# [SOURCE DATA]
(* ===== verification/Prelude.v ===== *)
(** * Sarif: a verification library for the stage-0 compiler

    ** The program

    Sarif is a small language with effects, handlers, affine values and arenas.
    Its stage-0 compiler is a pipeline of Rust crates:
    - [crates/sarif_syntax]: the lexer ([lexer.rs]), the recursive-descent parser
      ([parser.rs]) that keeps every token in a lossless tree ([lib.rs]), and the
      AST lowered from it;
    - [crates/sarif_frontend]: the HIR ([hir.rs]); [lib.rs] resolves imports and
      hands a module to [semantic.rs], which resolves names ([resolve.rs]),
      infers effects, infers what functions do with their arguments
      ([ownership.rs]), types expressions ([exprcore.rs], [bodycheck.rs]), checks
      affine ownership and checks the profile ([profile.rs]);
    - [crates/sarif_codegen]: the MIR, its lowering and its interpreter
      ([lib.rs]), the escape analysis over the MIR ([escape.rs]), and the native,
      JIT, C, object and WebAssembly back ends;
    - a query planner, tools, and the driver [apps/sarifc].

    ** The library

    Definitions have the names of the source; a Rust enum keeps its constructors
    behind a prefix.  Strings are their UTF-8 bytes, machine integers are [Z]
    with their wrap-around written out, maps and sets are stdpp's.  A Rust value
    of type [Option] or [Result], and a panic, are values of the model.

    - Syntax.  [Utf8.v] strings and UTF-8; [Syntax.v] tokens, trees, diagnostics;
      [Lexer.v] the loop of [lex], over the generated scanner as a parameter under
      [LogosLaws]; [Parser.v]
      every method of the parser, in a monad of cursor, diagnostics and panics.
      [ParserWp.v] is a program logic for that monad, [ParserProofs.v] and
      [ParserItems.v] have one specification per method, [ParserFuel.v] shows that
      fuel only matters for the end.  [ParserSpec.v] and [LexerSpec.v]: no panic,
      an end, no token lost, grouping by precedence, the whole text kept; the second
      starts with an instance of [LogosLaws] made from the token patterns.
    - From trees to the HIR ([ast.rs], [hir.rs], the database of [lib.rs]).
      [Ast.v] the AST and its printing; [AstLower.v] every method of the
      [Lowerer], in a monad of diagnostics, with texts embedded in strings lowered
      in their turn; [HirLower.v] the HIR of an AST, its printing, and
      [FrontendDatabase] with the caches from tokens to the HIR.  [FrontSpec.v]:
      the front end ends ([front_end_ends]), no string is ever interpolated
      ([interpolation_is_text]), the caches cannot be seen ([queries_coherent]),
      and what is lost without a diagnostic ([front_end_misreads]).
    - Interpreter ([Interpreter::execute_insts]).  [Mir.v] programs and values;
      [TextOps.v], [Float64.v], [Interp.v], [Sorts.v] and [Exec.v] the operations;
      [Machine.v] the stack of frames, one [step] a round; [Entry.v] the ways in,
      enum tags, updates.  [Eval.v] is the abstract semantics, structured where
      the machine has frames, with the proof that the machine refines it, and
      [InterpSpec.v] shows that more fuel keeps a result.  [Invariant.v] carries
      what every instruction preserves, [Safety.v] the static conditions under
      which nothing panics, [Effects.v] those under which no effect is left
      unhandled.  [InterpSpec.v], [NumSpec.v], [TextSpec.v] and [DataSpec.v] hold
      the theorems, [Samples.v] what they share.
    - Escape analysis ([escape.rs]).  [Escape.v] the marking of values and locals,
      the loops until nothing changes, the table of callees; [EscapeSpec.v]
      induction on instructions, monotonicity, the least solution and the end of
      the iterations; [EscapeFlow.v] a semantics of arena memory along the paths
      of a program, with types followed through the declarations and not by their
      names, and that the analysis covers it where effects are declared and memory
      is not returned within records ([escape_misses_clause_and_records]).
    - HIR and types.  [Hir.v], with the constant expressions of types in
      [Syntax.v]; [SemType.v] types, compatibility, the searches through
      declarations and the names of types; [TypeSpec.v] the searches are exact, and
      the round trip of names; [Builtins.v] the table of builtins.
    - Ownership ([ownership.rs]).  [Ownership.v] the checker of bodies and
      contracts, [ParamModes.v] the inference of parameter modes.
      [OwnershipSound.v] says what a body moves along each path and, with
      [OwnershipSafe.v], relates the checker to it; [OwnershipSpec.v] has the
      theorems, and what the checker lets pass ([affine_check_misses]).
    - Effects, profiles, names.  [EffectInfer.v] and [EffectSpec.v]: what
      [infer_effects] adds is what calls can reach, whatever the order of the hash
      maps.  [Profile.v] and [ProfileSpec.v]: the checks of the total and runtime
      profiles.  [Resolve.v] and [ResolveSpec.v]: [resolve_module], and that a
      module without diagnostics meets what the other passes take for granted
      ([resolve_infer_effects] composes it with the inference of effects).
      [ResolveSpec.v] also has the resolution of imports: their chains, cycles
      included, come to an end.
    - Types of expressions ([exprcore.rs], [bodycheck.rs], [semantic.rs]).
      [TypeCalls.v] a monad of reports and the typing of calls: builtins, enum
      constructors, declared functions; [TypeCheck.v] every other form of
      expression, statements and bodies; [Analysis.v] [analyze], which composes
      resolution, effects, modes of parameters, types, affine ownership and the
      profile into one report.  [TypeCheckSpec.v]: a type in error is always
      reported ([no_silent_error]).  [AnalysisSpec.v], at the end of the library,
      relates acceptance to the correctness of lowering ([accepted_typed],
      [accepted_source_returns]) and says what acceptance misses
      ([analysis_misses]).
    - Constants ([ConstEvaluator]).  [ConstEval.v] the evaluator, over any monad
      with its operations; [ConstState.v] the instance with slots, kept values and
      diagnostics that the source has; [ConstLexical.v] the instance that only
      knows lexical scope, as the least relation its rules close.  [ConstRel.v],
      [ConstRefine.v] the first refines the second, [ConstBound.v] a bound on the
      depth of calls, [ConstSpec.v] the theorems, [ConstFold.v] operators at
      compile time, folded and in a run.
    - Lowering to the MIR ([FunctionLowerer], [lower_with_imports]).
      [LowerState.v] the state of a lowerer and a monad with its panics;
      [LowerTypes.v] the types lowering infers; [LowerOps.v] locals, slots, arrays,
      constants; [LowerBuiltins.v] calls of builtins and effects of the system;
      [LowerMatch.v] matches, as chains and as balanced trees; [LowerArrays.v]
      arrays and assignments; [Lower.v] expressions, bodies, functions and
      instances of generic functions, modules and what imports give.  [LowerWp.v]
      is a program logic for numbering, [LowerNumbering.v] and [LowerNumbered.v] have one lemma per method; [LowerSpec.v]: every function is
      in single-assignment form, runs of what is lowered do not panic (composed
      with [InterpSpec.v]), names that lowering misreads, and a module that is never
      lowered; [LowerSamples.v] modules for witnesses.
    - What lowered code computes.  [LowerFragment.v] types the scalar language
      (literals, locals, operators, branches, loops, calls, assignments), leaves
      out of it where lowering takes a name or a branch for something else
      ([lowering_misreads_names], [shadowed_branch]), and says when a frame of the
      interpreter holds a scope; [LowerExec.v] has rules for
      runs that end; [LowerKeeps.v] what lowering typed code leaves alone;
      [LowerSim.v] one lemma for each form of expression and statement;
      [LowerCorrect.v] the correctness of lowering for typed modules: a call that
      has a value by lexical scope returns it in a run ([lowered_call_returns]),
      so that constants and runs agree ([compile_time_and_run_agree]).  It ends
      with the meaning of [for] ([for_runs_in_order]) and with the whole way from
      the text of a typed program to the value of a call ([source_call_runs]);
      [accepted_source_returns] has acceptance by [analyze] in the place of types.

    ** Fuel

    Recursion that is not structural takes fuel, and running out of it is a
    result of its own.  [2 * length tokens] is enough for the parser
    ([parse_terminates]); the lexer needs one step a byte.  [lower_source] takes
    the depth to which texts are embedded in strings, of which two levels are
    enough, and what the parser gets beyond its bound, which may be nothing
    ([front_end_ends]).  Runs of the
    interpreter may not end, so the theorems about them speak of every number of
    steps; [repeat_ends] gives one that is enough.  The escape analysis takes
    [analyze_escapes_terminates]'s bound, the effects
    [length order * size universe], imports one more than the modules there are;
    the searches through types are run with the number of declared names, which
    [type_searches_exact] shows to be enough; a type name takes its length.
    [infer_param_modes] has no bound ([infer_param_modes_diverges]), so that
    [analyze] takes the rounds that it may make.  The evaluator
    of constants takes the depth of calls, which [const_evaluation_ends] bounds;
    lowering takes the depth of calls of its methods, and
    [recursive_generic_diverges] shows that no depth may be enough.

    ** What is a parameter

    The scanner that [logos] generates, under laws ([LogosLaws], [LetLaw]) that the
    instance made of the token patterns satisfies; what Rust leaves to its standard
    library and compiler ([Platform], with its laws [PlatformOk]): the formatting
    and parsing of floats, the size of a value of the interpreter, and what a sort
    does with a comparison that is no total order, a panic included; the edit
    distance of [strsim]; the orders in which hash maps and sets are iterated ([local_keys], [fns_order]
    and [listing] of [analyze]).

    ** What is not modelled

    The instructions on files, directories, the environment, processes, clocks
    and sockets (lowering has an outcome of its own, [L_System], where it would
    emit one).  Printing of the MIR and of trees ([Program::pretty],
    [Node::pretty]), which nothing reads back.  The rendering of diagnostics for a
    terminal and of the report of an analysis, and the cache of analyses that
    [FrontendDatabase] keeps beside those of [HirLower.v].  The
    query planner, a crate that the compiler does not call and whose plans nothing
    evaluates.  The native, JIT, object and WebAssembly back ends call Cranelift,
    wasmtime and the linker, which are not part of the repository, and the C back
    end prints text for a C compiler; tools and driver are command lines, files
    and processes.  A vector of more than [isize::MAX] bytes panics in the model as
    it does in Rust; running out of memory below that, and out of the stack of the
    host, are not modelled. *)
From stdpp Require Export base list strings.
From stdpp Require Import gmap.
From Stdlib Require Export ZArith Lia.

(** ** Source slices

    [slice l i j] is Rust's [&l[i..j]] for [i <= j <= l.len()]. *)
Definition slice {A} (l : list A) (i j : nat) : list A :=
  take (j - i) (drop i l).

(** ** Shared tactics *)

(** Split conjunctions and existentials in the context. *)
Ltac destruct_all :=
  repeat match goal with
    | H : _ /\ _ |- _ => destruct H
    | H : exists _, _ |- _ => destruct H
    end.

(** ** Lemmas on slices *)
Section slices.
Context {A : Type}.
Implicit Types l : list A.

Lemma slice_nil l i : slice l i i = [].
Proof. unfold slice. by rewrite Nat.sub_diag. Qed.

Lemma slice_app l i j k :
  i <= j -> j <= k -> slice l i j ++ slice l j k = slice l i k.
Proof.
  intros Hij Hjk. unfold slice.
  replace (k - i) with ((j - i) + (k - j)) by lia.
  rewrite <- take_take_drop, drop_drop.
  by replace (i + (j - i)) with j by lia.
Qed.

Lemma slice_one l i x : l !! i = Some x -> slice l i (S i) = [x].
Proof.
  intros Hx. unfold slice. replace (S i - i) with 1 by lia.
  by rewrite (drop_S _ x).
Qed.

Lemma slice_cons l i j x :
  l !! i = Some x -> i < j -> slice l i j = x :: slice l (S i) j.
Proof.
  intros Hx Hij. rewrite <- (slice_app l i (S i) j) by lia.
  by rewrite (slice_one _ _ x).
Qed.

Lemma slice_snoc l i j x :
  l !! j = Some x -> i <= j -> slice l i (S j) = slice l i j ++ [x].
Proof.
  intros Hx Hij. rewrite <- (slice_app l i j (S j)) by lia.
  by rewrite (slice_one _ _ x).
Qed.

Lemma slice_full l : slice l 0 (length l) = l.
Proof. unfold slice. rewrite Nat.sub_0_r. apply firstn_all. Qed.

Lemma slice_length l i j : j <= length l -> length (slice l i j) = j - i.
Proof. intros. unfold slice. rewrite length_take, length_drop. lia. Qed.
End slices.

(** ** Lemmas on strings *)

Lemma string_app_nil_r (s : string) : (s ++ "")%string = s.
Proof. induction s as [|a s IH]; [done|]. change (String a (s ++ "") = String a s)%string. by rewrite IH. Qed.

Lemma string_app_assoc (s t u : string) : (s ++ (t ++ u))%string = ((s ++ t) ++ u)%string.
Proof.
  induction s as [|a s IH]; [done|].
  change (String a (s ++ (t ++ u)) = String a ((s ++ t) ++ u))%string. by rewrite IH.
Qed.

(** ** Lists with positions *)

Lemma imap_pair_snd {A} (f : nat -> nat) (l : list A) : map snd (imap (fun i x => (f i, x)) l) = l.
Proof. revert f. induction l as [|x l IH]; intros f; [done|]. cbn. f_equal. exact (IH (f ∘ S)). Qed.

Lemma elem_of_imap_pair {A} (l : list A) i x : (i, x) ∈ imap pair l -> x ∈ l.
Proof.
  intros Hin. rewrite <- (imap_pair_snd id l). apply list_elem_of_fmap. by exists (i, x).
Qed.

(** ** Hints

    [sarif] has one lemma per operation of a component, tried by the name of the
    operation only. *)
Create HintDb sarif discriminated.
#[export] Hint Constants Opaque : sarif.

# [PROBLEM TO SOLVE]
Determine how many lines in the data contain the string "bytes", and give the number only.

# [EXERCISE RESULT]
2